## Stored data entries:
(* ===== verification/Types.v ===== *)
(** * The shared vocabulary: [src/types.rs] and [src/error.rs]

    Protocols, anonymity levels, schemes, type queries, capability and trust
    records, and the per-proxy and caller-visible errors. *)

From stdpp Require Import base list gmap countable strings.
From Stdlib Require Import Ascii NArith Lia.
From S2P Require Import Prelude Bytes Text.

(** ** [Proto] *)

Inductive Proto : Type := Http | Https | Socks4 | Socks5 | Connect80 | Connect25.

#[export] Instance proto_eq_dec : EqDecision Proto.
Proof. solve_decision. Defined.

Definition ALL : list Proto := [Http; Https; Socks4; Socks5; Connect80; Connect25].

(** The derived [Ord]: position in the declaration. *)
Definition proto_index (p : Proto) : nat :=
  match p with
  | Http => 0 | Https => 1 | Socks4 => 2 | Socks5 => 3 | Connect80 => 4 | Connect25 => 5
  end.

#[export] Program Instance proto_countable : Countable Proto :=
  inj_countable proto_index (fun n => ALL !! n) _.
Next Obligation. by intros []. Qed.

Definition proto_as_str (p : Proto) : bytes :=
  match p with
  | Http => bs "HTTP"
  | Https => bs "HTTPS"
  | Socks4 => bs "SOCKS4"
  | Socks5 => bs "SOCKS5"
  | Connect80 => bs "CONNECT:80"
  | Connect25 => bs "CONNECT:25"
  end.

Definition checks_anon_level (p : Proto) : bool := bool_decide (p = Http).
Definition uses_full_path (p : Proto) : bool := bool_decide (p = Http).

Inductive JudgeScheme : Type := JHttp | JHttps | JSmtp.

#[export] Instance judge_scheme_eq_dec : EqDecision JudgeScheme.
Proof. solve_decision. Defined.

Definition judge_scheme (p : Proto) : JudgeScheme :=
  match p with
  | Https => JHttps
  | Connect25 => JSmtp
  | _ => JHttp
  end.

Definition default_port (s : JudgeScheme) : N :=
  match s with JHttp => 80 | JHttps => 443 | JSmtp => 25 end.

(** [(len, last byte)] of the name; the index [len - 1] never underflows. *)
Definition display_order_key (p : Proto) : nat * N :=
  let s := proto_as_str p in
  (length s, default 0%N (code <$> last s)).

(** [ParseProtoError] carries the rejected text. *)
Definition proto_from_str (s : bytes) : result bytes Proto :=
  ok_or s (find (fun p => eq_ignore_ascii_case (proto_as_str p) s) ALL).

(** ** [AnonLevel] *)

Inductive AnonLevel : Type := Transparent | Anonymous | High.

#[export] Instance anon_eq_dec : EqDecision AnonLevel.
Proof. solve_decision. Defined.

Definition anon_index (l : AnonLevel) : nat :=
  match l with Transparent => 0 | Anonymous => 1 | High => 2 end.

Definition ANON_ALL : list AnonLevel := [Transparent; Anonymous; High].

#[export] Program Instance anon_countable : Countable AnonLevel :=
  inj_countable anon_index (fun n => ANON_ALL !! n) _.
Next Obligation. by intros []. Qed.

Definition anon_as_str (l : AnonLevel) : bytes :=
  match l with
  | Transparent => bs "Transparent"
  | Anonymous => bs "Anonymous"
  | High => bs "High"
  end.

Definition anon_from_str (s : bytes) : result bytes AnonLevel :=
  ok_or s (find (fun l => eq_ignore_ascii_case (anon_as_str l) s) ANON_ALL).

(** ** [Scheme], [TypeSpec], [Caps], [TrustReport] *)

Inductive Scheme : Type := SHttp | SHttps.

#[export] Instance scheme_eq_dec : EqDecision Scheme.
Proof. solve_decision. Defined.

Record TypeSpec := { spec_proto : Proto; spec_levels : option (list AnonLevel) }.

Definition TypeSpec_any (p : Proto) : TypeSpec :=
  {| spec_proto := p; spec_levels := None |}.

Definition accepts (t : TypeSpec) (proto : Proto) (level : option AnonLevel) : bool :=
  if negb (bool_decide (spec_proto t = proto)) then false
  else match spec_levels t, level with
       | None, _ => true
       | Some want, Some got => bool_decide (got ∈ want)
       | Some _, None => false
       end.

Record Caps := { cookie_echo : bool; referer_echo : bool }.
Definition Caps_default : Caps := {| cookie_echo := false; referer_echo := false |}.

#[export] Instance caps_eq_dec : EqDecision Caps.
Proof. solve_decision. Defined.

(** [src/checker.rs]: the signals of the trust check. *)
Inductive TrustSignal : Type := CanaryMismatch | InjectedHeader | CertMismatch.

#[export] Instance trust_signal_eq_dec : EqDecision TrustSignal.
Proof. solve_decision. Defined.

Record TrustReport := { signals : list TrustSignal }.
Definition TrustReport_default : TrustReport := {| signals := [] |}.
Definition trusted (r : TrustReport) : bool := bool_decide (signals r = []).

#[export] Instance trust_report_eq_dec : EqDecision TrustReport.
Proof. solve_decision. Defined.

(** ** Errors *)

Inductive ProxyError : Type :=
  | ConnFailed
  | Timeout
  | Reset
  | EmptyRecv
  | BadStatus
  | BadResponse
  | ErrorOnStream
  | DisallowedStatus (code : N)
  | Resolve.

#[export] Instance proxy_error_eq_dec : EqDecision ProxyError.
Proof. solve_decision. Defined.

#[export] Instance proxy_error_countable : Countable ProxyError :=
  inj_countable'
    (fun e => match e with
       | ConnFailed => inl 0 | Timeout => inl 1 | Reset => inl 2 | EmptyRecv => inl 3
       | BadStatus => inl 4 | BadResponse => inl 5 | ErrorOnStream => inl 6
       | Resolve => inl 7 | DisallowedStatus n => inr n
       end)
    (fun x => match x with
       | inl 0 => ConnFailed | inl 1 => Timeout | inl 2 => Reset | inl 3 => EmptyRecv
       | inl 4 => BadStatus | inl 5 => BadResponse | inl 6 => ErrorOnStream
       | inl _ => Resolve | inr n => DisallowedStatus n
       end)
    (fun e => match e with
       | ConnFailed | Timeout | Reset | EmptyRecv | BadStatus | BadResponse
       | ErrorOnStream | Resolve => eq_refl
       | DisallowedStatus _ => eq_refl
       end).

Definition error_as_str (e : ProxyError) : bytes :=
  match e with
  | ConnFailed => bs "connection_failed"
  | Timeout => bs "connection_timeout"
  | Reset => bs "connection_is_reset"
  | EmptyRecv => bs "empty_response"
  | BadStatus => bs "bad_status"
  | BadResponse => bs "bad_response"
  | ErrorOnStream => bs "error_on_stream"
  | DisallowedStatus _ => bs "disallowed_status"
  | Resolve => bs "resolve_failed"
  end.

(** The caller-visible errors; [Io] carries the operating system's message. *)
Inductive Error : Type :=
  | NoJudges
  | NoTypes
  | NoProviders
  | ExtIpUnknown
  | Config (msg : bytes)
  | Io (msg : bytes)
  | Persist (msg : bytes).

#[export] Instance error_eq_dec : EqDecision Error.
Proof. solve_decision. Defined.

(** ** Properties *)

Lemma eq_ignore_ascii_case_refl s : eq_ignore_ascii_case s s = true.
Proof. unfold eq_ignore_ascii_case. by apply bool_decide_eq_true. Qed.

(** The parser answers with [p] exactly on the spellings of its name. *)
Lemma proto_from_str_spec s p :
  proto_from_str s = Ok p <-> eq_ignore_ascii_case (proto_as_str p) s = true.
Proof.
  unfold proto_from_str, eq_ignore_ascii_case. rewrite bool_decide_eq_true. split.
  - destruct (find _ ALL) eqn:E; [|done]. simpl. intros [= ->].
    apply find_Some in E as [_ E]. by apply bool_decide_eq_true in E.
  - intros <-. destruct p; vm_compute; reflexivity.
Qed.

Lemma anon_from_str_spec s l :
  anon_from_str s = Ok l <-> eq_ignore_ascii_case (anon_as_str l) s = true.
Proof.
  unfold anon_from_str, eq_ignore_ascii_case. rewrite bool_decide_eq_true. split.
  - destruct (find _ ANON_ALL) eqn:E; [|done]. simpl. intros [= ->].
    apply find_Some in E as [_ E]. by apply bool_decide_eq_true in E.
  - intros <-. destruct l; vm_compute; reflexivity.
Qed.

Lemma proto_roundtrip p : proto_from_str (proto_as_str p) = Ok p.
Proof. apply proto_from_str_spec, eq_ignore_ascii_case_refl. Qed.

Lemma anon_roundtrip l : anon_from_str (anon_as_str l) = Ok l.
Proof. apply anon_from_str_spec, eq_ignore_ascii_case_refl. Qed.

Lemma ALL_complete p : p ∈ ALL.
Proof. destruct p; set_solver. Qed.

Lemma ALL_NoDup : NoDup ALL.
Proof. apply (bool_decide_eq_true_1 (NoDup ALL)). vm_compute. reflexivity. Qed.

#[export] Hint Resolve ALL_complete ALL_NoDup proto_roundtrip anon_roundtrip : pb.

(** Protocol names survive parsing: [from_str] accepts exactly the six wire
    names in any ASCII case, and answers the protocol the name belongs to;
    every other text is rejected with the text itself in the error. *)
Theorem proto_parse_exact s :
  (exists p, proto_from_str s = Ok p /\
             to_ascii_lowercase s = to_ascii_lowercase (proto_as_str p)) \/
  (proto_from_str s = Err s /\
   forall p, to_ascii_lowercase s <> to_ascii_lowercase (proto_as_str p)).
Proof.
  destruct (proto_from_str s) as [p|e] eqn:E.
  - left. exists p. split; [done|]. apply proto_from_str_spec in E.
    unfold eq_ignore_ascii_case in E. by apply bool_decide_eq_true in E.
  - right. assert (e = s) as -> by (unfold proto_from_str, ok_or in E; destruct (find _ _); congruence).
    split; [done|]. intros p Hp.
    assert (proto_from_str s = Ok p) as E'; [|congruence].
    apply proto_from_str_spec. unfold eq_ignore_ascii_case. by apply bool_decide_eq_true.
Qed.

## ASSIGNMENT:
Count every line in the data that contains the word "visible", then give that count and nothing else.

## WORKED SOLUTION:
2